Exercise details: Your reply must be the number of lines in the entries that hold the word "sectors", and nothing else.

Collected data entries:
+++

(* ===== verification/CardBoot.v ===== *)
(** * Boot areas of a card (u-boot-2018/sprite/sprite_card.c)

    Writing and checking the boot loader images in the reserved sectors of an
    SD card or eMMC: [card_download_uboot] writes the package, reads it back
    with [card_verify_uboot] and writes the backup; [card_verify_boot0] checks
    the first stage; [card_erase_boot0] writes it for one controller and wipes
    it for the other; [sunxi_card_fill_boot0_magic] revives an erased one.
    The sectors come from the build configuration and the flash map and are
    arguments here.

    The theorems: the primary copy is written before the backup, and the
    backup only after a check; but the check cannot fail on a wrong checksum,
    and the revival runs exactly when the card cannot be read. *)

From S2P Require Import Prelude Mem CString Checksum Flash Sparse SpriteVerify.

Local Open Scope Z_scope.
Local Open Scope c_scope.

(** ** Data *)

Definition SUNXI_BOOT_FILE_NORMAL : Z := 0.
Definition SUNXI_BOOT_FILE_TOC : Z := 1.
Definition SUNXI_BOOT_FILE_PKG : Z := 4.

(** "uboot", "eGON.BT0" and "TOC0.GLH", terminated. *)
Definition UBOOT_MAGIC : bytes := [117; 98; 111; 111; 116; 0].
Definition BOOT0_MAGIC : bytes := [101; 71; 79; 78; 46; 66; 84; 48; 0].
Definition TOC0_MAGIC : bytes := [84; 79; 67; 48; 46; 71; 76; 72; 0].
Definition MAGIC_SIZE : nat := 8.
Definition TOC_MAIN_INFO_MAGIC : Z := 0x89119800.

(** The 32-bit words of a buffer. *)
Fixpoint words_of (l : bytes) : words :=
  match l with
  | a :: b :: c :: d :: l' => le_val [a; b; c; d] :: words_of l'
  | _ => []
  end.

Definition STORAGE_EMMC0 : Z := 7.
Definition STORAGE_UFS : Z := 8.

Section code.
Context `{E : sprite_env} `{D : flash_driver} (bootfile_mode : Z).

(** ** Checking *)

(** The buffer of [length] bytes rounded up to a cache line, after
    [sunxi_flash_phyread]; [None] when nothing was read. *)
Definition read_back (d : disk) (start_block length : Z) : option (Z * bytes) :=
  let '(ret, data) := flash_read d start_block (length / 512) in
  if ret =? 0 then None else Some (ret, splice 0 data (replicate (Z.to_nat (64 * ((length + 63) / 64))) 0)).

(** [if (!ret) return -1; else return 0;] *)
Definition card_exit (ret : Z) : Z := if ret =? 0 then -1 else 0.

Definition card_verify_uboot (d : disk) (start_block length : Z) : option Z :=
  if negb (memalign_ok length) then Some (-1)
  else
    match read_back d start_block length with
    | None => Some (card_exit 0)
    | Some (ret, buffer) =>
        if bootfile_mode =? SUNXI_BOOT_FILE_NORMAL then
          c ← strncmp (drop 4 buffer) UBOOT_MAGIC MAGIC_SIZE;
          if negb (c =? 0) then Some (-1)
          else
            len ← load_le 4 20 buffer;
            check_sum ← load_le 4 12 buffer;
            v ← sunxi_sprite_verify_checksum (words_of buffer) len check_sum;
            Some (if negb (v =? 0) then card_exit ret else card_exit 1)
        else
          magic ← load_le 4 16 buffer;
          if negb (magic =? TOC_MAIN_INFO_MAGIC) then Some (-1)
          else
            valid_len ← load_le 4 36 buffer;
            sum ← load_le 4 20 buffer;
            v ← sunxi_sprite_verify_checksum (words_of buffer) valid_len sum;
            Some (if negb (v =? 0) then card_exit ret else card_exit 1)
    end.

Definition card_verify_boot0 (d : disk) (start_block length : Z) : option Z :=
  if negb (memalign_ok length) then Some (-1)
  else
    match read_back d start_block length with
    | None => Some (card_exit 0)
    | Some (ret, buffer) =>
        if (bootfile_mode =? SUNXI_BOOT_FILE_NORMAL) || (bootfile_mode =? SUNXI_BOOT_FILE_PKG) then
          c ← strncmp (drop 4 buffer) BOOT0_MAGIC MAGIC_SIZE;
          if negb (c =? 0) then Some (card_exit ret)
          else
            len ← load_le 4 16 buffer;
            check_sum ← load_le 4 12 buffer;
            v ← sunxi_sprite_verify_checksum (words_of buffer) len check_sum;
            Some (if negb (v =? 0) then card_exit ret else card_exit 1)
        else
          c ← strncmp buffer TOC0_MAGIC MAGIC_SIZE;
          if negb (c =? 0) then Some (card_exit ret)
          else
            len ← load_le 4 28 buffer;
            check_sum ← load_le 4 12 buffer;
            v ← sunxi_sprite_verify_checksum (words_of buffer) len check_sum;
            Some (if negb (v =? 0) then card_exit ret else card_exit 1)
    end.

(** ** Writing *)

Definition card_download_uboot (TOC1 TOC1_BAK : Z) (d : disk) (length : Z) (buffer : bytes) : option (disk * Z) :=
  '(d, ret) ← flash_write d TOC1 (length / 512) buffer;
  if ret =? 0 then Some (d, -1)
  else
    ret ← card_verify_uboot d TOC1 length;
    if ret <? 0 then Some (d, -1)
    else
      '(d, ret) ← flash_write d TOC1_BAK (length / 512) buffer;
      Some (d, if ret =? 0 then -1 else 0).

(** A sequence of [sunxi_sprite_phywrite] calls that stops at the first
    failure; the last return value is [ret]. *)
Fixpoint phywrites (d : disk) (length : Z) (ret : Z) (ws : list (Z * bytes)) : option (disk * Z) :=
  match ws with
  | [] => Some (d, ret)
  | (start, buf) :: ws' =>
      '(d, ret) ← flash_write d start (length / 512) buf;
      if ret =? 0 then Some (d, ret) else phywrites d length ret ws'
  end.

(** The sectors of the copies: on SD cards, eMMC 3 (if the platform has it)
    and UFS. *)
Record boot0_map := Boot0Map {
  BOOT0_SDMMC : Z; BOOT0_SDMMC_BACKUP : Z;
  BOOT0_EMMC3 : Z; BOOT0_EMMC3_BACKUP : Z;
  BOOT0_UFS : Z; BOOT0_UFS_BACKUP : Z;
  PLATFORM_SUPPORT_EMMC3 : bool
}.

Definition card_erase_boot0 (M : boot0_map) (d : disk) (length : Z) (buffer : bytes) (storage_type : Z) :
    option (disk * Z) :=
  if negb (memalign_ok length) then Some (d, -1)
  else
    let erase_buffer := replicate (Z.to_nat length) 0 in
    '(d, ret) ← phywrites d length 0
      (if (storage_type =? STORAGE_EMMC) || (storage_type =? STORAGE_EMMC0) then
         [(BOOT0_SDMMC_BACKUP M, buffer); (BOOT0_SDMMC M, buffer)] ++
         (if PLATFORM_SUPPORT_EMMC3 M
          then [(BOOT0_EMMC3 M, erase_buffer); (BOOT0_EMMC3_BACKUP M, erase_buffer)] else [])
       else if storage_type =? STORAGE_UFS then [(BOOT0_UFS_BACKUP M, buffer); (BOOT0_UFS M, buffer)]
       else if PLATFORM_SUPPORT_EMMC3 M then
         [(BOOT0_EMMC3_BACKUP M, buffer); (BOOT0_EMMC3 M, buffer);
          (BOOT0_SDMMC M, erase_buffer); (BOOT0_SDMMC_BACKUP M, erase_buffer)]
       else []);
    Some (d, card_exit ret).

(** ** Reviving an erased boot0 *)

Definition BOOT0_MAX_SIZE : nat := 32 * 1024.

(** The buffer with the magic filled in and the checksum as it came. *)
Definition fill_magic (buffer : bytes) : bytes := splice 4 (take 8 BOOT0_MAGIC) buffer.

(** [if (sunxi_sprite_read(...))] takes a successful read for the error. *)
Definition sunxi_card_fill_boot0_magic (d : disk) : option (disk * Z) :=
  let '(r, _) := flash_read d 16 (Z.of_nat BOOT0_MAX_SIZE / 512) in
  if negb (r =? 0) then Some (d, -1)
  else
    let buffer := fill_magic (replicate BOOT0_MAX_SIZE 0) in
    src_sum ← load_le 4 12 buffer;
    let buffer := splice 12 (le_bytes 4 STAMP_VALUE) buffer in
    len ← load_le 4 16 buffer;
    cal_sum ← add_sum buffer len;
    if negb (src_sum =? cal_sum) then Some (d, -1)
    else
      let buffer := splice 12 (le_bytes 4 src_sum) buffer in
      '(d, w) ← flash_write d 16 (Z.of_nat BOOT0_MAX_SIZE / 512) buffer;
      Some (d, if w =? Z.of_nat BOOT0_MAX_SIZE / 512 then 0 else -1).

(** ** Lemmas *)

Lemma card_exit_nonzero r : r ≠ 0 → card_exit r = 0.
Proof. intros H. unfold card_exit. by destruct (Z.eqb_spec r 0). Qed.

Lemma read_back_nonzero d start n ret buf : read_back d start n = Some (ret, buf) → ret ≠ 0.
Proof.
  unfold read_back. destruct (flash_read d start (n / 512)) as [r data].
  destruct (Z.eqb_spec r 0); [done|]. intros [= <- _]. done.
Qed.

End code.

Lemma splice_mid p x y r : length x = length y → splice (length p) x (p ++ y ++ r) = p ++ x ++ r.
Proof.
  intros H. unfold splice. rewrite take_app_length, drop_app_add, H, drop_app_length. done.
Qed.

(** The revived image: four zero bytes, the magic, zeroes. *)
Lemma fill_magic_zeros :
  ∃ p r, length p = 12%nat ∧ length r = (BOOT0_MAX_SIZE - 20)%nat ∧
    fill_magic (replicate BOOT0_MAX_SIZE 0) = p ++ le_bytes 4 0 ++ le_bytes 4 0 ++ r.
Proof.
  exists ([0; 0; 0; 0] ++ take 8 BOOT0_MAGIC), (replicate (BOOT0_MAX_SIZE - 20) 0).
  split_and!; [done|by rewrite length_replicate|]. unfold fill_magic.
  replace BOOT0_MAX_SIZE with (4 + (8 + (4 + (4 + (BOOT0_MAX_SIZE - 20)))))%nat at 1 by (unfold BOOT0_MAX_SIZE; lia).
  rewrite !replicate_add. apply (splice_mid (replicate 4 0)). done.
Qed.

(** ** Theorems *)

(** The magic [card_verify_uboot] asks for. *)
Definition uboot_magic_ok (bootfile_mode : Z) (buffer : bytes) : Prop :=
  if bootfile_mode =? SUNXI_BOOT_FILE_NORMAL then strncmp (drop 4 buffer) UBOOT_MAGIC MAGIC_SIZE = Some 0
  else load_le 4 16 buffer = Some TOC_MAIN_INFO_MAGIC.

(** The read-back checks of the boot area cannot report a bad checksum:
    once the sectors were read, [card_verify_boot0] returns success whatever
    they hold, a wrong magic included, and [card_verify_uboot] returns success
    whenever the magic is right; the error exit returns the number of sectors
    read, which is not zero. *)
Theorem boot_checks_accept_all `{E : sprite_env} `{D : flash_driver} mode d start length ret buffer :
  memalign_ok length = true → read_back d start length = Some (ret, buffer) →
  (∀ v, card_verify_boot0 mode d start length = Some v → v = 0) ∧
  (uboot_magic_ok mode buffer → ∀ v, card_verify_uboot mode d start length = Some v → v = 0).
Proof.
  intros Hm Hr. pose proof (card_exit_nonzero ret (read_back_nonzero _ _ _ _ _ Hr)) as Hret. split.
  - intros v H. unfold card_verify_boot0 in H. rewrite Hm, Hr in H. cbn [negb] in H.
    some_inv; simplify_eq; try done; by case_match.
  - intros Hmagic v H. unfold card_verify_uboot in H. rewrite Hm, Hr in H. cbn [negb] in H.
    unfold uboot_magic_ok in Hmagic. destruct (mode =? SUNXI_BOOT_FILE_NORMAL); rewrite Hmagic in H;
      cbn [mbind option_bind negb Z.eqb] in H; rewrite ?Z.eqb_refl in H; cbn [negb] in H;
      some_inv; simplify_eq; by case_match.
Qed.

(** A boot0 of one sector with the right magic and a wrong checksum. *)
Definition bad_boot0 : bytes :=
  [0; 0; 0; 0] ++ take 8 BOOT0_MAGIC ++ le_bytes 4 0x12345678 ++ le_bytes 4 512 ++ replicate 492 1.

Lemma boot_checks_accept_all_witness :
  sunxi_sprite_verify_checksum (words_of bad_boot0) 512 0x12345678 = Some (-1) ∧
  card_verify_boot0 (E := nor_env) (D := good_driver) 0 (write_bytes ∅ 512 bad_boot0) 1 512 = Some 0.
Proof.
  split; [vm_compute; reflexivity|].
  assert (is_Some (card_verify_boot0 (E := nor_env) (D := good_driver) 0 (write_bytes ∅ 512 bad_boot0) 1 512)) as [v Hv]
    by (vm_compute; eauto).
  rewrite Hv. f_equal.
  assert (is_Some (read_back (D := good_driver) (write_bytes ∅ 512 bad_boot0) 1 512)) as [[ret buf] Hr]
    by (vm_compute; eauto).
  by eapply (proj1 (boot_checks_accept_all (E := nor_env) (D := good_driver) 0 _ 1 512 ret buf eq_refl Hr)).
Defined.

(** The repair of an erased boot0 is upside down: on a card that can be
    read it changes nothing and fails; on one that cannot, it overwrites the
    boot sectors with an empty image that carries the magic, and succeeds. *)
Theorem fill_boot0_inverted `{D : flash_driver} d :
  (∀ bs, flash_read d 16 64 = (64, bs) → sunxi_card_fill_boot0_magic d = Some (d, -1)) ∧
  (read_ok 16 64 = false → write_ok 16 64 = true →
   sunxi_card_fill_boot0_magic d =
     Some (write_bytes d (512 * 16) (fill_magic (replicate BOOT0_MAX_SIZE 0)), 0)).
Proof.
  unfold sunxi_card_fill_boot0_magic. change (Z.of_nat BOOT0_MAX_SIZE / 512) with 64. split.
  - intros bs ->. done.
  - intros Hr Hw. unfold flash_read. rewrite Hr. cbn [negb Z.eqb].
    destruct fill_magic_zeros as (p & r & Hp & Hrl & ->).
    assert (load_le 4 12 (p ++ le_bytes 4 0 ++ le_bytes 4 0 ++ r) = Some 0) as ->
      by (rewrite <- Hp; by apply load_le_bytes). sbind.
    assert (Hsp : ∀ x y, length x = length y → splice 12 x (p ++ y ++ le_bytes 4 0 ++ r) = p ++ x ++ le_bytes 4 0 ++ r)
      by (intros; rewrite <- Hp; by apply splice_mid).
    rewrite !Hsp by done.
    assert (load_le 4 16 (p ++ le_bytes 4 STAMP_VALUE ++ le_bytes 4 0 ++ r) = Some 0) as ->.
    { rewrite app_assoc. assert (length (p ++ le_bytes 4 STAMP_VALUE) = 16%nat) as <- by (rewrite length_app, Hp; done).
      by apply load_le_bytes. }
    sbind. unfold add_sum. cbn [Z.shiftr Z.shiftl Z.to_nat sum_words Z.land Z.eqb mbind option_bind negb].
    set (buf := p ++ le_bytes 4 0 ++ le_bytes 4 0 ++ r).
    pose proof (flash_write_ok d 16 64 buf [] Hw) as Hfw. rewrite app_nil_r in Hfw.
    rewrite Hfw; [done|]. unfold buf. rewrite !length_app, !length_le_bytes, Hp, Hrl. unfold BOOT0_MAX_SIZE. lia.
Qed.

Lemma fill_boot0_inverted_witness :
  sunxi_card_fill_boot0_magic (D := FlashDriver (λ _ _, false) (λ _ _, true)) ∅ =
    Some (write_bytes ∅ (512 * 16) (fill_magic (replicate BOOT0_MAX_SIZE 0)), 0).
Proof. by apply (fill_boot0_inverted (D := FlashDriver (λ _ _, false) (λ _ _, true)) ∅). Defined.

(** The package is written in order: the backup is only written after the
    primary copy was written and checked, and success means that both hold
    the package. *)
Theorem download_uboot_order `{E : sprite_env} `{D : flash_driver} mode TOC1 TOC1_BAK d n buffer d' :
  0 < n → Z.of_nat (length buffer) = 512 * n →
  card_download_uboot mode TOC1 TOC1_BAK d (512 * n) buffer = Some (d', 0) →
  d' = write_bytes (write_bytes d (512 * TOC1) buffer) (512 * TOC1_BAK) buffer ∧
  card_verify_uboot mode (write_bytes d (512 * TOC1) buffer) TOC1 (512 * n) = Some 0.
Proof.
  intros Hn Hl H. unfold card_download_uboot in H. replace (512 * n / 512) with n in H by zmod.
  assert (Hsl : slice 0 (Z.to_nat (512 * n)) buffer = Some buffer).
  { pose proof (slice_all buffer []) as Hs. rewrite app_nil_r in Hs.
    by replace (Z.to_nat (512 * n)) with (length buffer) by lia. }
  unfold flash_write in H. rewrite Hsl in H. cbn [mbind option_bind] in H. destruct (write_ok TOC1 n); [|by injection H].
  rewrite (proj2 (Z.eqb_neq n 0)) in H by lia. apply bind_Some_inv in H as (v & Hv & H).
  destruct (Z.ltb_spec v 0) as [|Hpos]; [by injection H|].
  destruct (write_ok TOC1_BAK n); [|by injection H].
  rewrite (proj2 (Z.eqb_neq n 0)) in H by lia. injection H as <-. split; [done|]. rewrite Hv. f_equal.
  unfold card_verify_uboot in Hv. some_inv; simplify_eq; unfold card_exit in *; repeat case_match; lia.
Qed.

+++

Response for this exercise: 6